PM> Install-Package ServiceStack.Redis

ServiceStack.OrmLite

ServiceStack includes its own ORM library, which is a convention-based, configuration-free, lightweight ORM that uses standard plain-old CLR object (POCO) classes and data annotation attributes to infer its table schema.

ServiceStack.OrmLite currently supports several relational databases: Microsoft SQL Server, MySQL, PostgreSQL, Oracle, Firebird, SQLite32, SQLite64, and SQLite.Mono. ServiceStack.OrmLite is compatible with both Microsoft .NET and Mono.

Source code for ServiceStack.OrmLite can be downloaded from https://github.com/ServiceStack/ServiceStack.OrmLite. Alternatively, packages can be directly installed by using NuGet with the following commands.

Microsoft SQL Server provider:

PM> Install-Package ServiceStack.OrmLite.SqlServer

Oracle provider:

PM> Install-Package ServiceStack.OrmLite.Oracle

ServiceStack.Caching

ServiceStack provides ICacheClient, a unified caching interface, for a number of different cache providers:

  • In Memory: Uses RAM as the caching mechanism.
  • Redis: An open-source, BSD-licensed, advanced key-value store.
  • Memcached: An interface to Memcached, which is a high-performance, distributed memory, object-caching system intended for use in speeding up dynamic web applications by alleviating database load.
  • Azure Client: Used to interface with Microsoft Azure AppFabric Caching.
  • AWS Cache Client: Used to interface with Amazon's DynamoDB back-end hosted on Amazon Web Services.
  • Disk: Writes on the hard disk.

ServiceStack Philosophy

ServiceStack is influenced by Martin Fowler’s Data Transfer Object pattern[3] (DTO) and promotes message based communication. This pattern simplifies manipulation of request and response data, and enables decoupling of message structures from domain layer entities.

Data transfer objects

  1. Data transfer objects

Exposing DTOs, and not the application domain model, gives the freedom to refactor internal implementation of the service without breaking external clients and keeps a clean interface.

By definition, a ServiceStack web service will have, at minimum, the following:

  1. Basic web service components

Class

Description

Request DTO object

The input of a service method. It represents the action to be performed. Usually the name of the class contains a verb (e.g., GetOrderRequest, DeleteItem).

Service

Implements the internal logic and acts as a “controller”. Usually has some or all of the following HTTP verbs implemented: GET, POST, PUT, DELETE, PATCH, OPTIONS, HEAD, or Any(),which represents all of them.

Response DTO object

Represents the result of an action. Usually the data returned should be named with a noun (e.g., MoviesResponse, Orders, ProductResponse).

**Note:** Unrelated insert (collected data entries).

(** * Desktop-Automation: the OCR grounding engine and the retry loop

    A shallow embedding of [src/ocr_grounder.py] (text detection, label
    matching, icon anchor, [ground]) and of the retry loop of
    [src/notepad.py] ([launch_notepad_from_desktop]), with the properties
    of the specification stated and proved over it.

    Modelling choices.
    - Python [int] is [Z]; [//] is [Z.div] (both round toward minus
      infinity).
    - Python [float] values that the code only copies, compares or scales by
      a power of two (confidences, polygon coordinates, delays) are
      rationals [Q]: every finite float is one, and the operations used
      here are exact on them.  [int(...)] of such a value truncates toward
      zero.
    - [str] is [string], a text standing for its UTF-8 encoding, on which
      equality and the substring test are those of the text.  [str.lower]
      is Python's own, Unicode-aware function: it is not rebuilt here but
      taken as a parameter ([Lowercase]) of which only two facts are used,
      that it lower-cases ASCII text letter by letter and that it never
      empties a text.
    - Exceptions are values: a computation returns [Ok v] or [Raise e].
    - The screen, the OCR engine, the mouse and the clock are the outside
      world: what they answer is an input ([world]), what the program asks
      of them is recorded in a trace of [event]s.  Console output is not
      modelled.
    - [time.sleep] raises [ValueError] for a negative duration and refuses
      one that is too long.  How long it can wait depends on the platform,
      so the clock is a parameter ([Clock]) of which two facts are used:
      it takes every duration of up to a day, and none whose nanoseconds do
      not fit 64 bits.
    - Converting an [int] of 2^1024 or more to [float] raises
      [OverflowError].

    The file also embeds the HTTP client of [src/api_client.py] ([Api]),
    the shared grounder with its lazily built engine ([Grounder]), the
    keyboard and clipboard steps of [src/mouse_keyboard.py] and
    [src/notepad.py] ([Desk]) and [run_automation] of [src/main.py]
    ([Main]). *)

From Stdlib Require Import ZArith QArith Qround List String Ascii Bool Lia.
From Stdlib Require Import DecimalString.
Import ListNotations.

Open Scope string_scope.
Open Scope list_scope.
Open Scope Z_scope.

(** ** Exceptions and results *)

(** [GroundingError]: an exception with a message and the labels seen. *)
Record GroundingError := {
  message : string;
  available_labels : list string
}.

(** [GroundingError.__init__(message, available_labels=None)]:
    [self.available_labels = available_labels or []]. *)
Definition GroundingError_init (msg : string)
    (labels : option (list string)) : GroundingError :=
  {| message := msg;
     available_labels :=
       match labels with
       | Some (l :: ls) => l :: ls
       | Some [] => []
       | None => []
       end |}.

(** The exceptions that can travel through the modelled code. *)
Inductive exn :=
| ExGrounding (e : GroundingError)   (* GroundingError *)
| ExValueError                       (* min()/max() of an empty sequence,
                                        time.sleep of a negative duration *)
| ExOverflowError                    (* int too large for a float,
                                        time.sleep of too long a duration *)
| ExExternal (what : string).        (* raised by a collaborator: screen
                                        capture, OCR engine *)

Inductive result (A : Type) :=
| Ok (a : A)
| Raise (e : exn).
Arguments Ok {A} a.
Arguments Raise {A} e.

Definition rbind {A B} (r : result A) (k : A -> result B) : result B :=
  match r with
  | Ok a => k a
  | Raise e => Raise e
  end.

Notation "x <-- r ;; k" := (rbind r (fun x => k))
  (at level 61, r at next level, right associativity).

(** ** Strings *)

(** Lower-casing of ASCII text: one character. *)
Definition ascii_lower_char (c : ascii) : ascii :=
  let n := nat_of_ascii c in
  if (65 <=? n)%nat && (n <=? 90)%nat then ascii_of_nat (n + 32) else c.

(** Lower-casing of ASCII text: A-Z become a-z, letter by letter. *)
Fixpoint ascii_lower (s : string) : string :=
  match s with
  | EmptyString => EmptyString
  | String c r => String (ascii_lower_char c) (ascii_lower r)
  end.

(** The text is ASCII: every byte is below 128. *)
Fixpoint ascii_only (s : string) : bool :=
  match s with
  | EmptyString => true
  | String c r => (nat_of_ascii c <? 128)%nat && ascii_only r
  end.

(** [s.lower()].  Python's [str.lower] follows the Unicode case mappings,
    which depend on the neighbours of a character and can lengthen the
    text; the grounder only calls it.  It is a parameter of the model, with
    the two facts about it that the properties below use. *)
Class Lowercase := {
  lower : string -> string;
  (* on ASCII text it is ASCII lower-casing *)
  lower_ascii : forall s, ascii_only s = true -> lower s = ascii_lower s;
  (* it never empties a text *)
  lower_nonempty : forall s, lower s = EmptyString -> s = EmptyString
}.

(** [str.lower] restricted to what it does on ASCII text; it runs the
    examples below, whose texts are ASCII. *)
#[export] Instance ascii_lowercase : Lowercase := {|
  lower := ascii_lower;
  lower_ascii := fun s _ => eq_refl;
  lower_nonempty := fun s =>
    match s with
    | EmptyString => fun _ => eq_refl
    | String c r => fun H =>
        match H in (_ = e)
              return (match e with
                      | EmptyString => String c r = EmptyString
                      | String _ _ => True
                      end)
        with eq_refl => I end
    end
|}.

(** [needle in hay] on strings: [needle] occurs in [hay] at some position. *)
Fixpoint str_in (needle hay : string) : bool :=
  match hay with
  | EmptyString => prefix needle EmptyString
  | String _ rest => prefix needle hay || str_in needle rest
  end.

(** ** Data model *)

(** [TextLocation]: a detected text with its bounding box. *)
Record TextLocation := {
  text : string;
  x : Z;           (* left *)
  y : Z;           (* top *)
  width : Z;
  height : Z;
  confidence : Q
}.

(** [TextLocation.center] *)
Definition center (t : TextLocation) : Z * Z :=
  (x t + width t / 2, y t + height t / 2).

(** [TextLocation.icon_center]: 45 pixels above the centre of the text. *)
Definition icon_center (t : TextLocation) : Z * Z :=
  let (cx, cy) := center t in
  (cx, cy - 45).

(** [GroundingResult] *)
Record GroundingResult := {
  gx : Z;
  gy : Z;
  gconfidence : Q;
  text_found : string
}.

Definition coordinates (r : GroundingResult) : Z * Z := (gx r, gy r).

(** ** Text detection *)

(** One entry of [reader.readtext(...)]: a polygon, a text, a confidence. *)
Definition point : Type := Q * Q.
Definition ocr_result : Type := list point * string * Q.

(** [int(v)] on a real number: truncation toward zero. *)
Definition py_int (v : Q) : Z :=
  if Qlt_le_dec v 0 then Qceiling v else Qfloor v.

(** [min(...)] over a generator: the first smallest value; [ValueError]
    when there is none. *)
Definition py_min (xs : list Q) : result Q :=
  match xs with
  | [] => Raise ExValueError
  | v :: r => Ok (fold_left (fun m w => if Qlt_le_dec w m then w else m) r v)
  end.

(** [max(...)] over a generator: the first largest value. *)
Definition py_max (xs : list Q) : result Q :=
  match xs with
  | [] => Raise ExValueError
  | v :: r => Ok (fold_left (fun m w => if Qlt_le_dec m w then w else m) r v)
  end.

(** The body of the loop of [find_all_text]: one engine entry to one
    [TextLocation]. *)
Definition locate (r : ocr_result) : result TextLocation :=
  let '(bbox, txt, conf) := r in
  x1 <-- py_min (map fst bbox) ;;
  y1 <-- py_min (map snd bbox) ;;
  x2 <-- py_max (map fst bbox) ;;
  y2 <-- py_max (map snd bbox) ;;
  Ok {| text := txt;
        x := py_int x1;
        y := py_int y1;
        width := py_int x2 - py_int x1;
        height := py_int y2 - py_int y1;
        confidence := conf |}.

Request and Response Pipeline

ServiceStack is built on top of the ASP.NET System.Web.IHttpHandler interface. Fortunately, the new implementation has reduced complexity (compared to WCF configuration) and introduces POCO objects in almost every aspect of the framework itself.

ServiceStack implements a simple framework with which to work and enables a great deal of extensibility to the basic functionality. For instance, you can create Request and Response filters, which can be global or only applied to a service, or you can extend the formatters.

The following figure shows the Request and Response pipeline.

Request and Response pipeline

  1. Request and Response pipeline

Hypermedia as the Engine of Application State (HATEOAS)

REST services, to be considered complete, should implement the HATEOAS[4] constraint. The goal of HATEOAS is that the clients interact with the service entirely through hypermedia (i.e. links) that are provided dynamically (at run time) by the service itself. In a perfect world, the client should not need any prior knowledge about how to interact with the service; the only thing it should need to know is how to follow the links (or, in other words, to understand the hypermedia itself).

Consequently, this principle makes the client and the application loosely coupled, which makes it very different from SOAP-based services where the communication between the client and the server is made through some fixed interfaces.

Certainly this book cannot cover the full HATEOAS implementation, but as we are going to see, we will expose some basic information to enable the hypermedia constraint.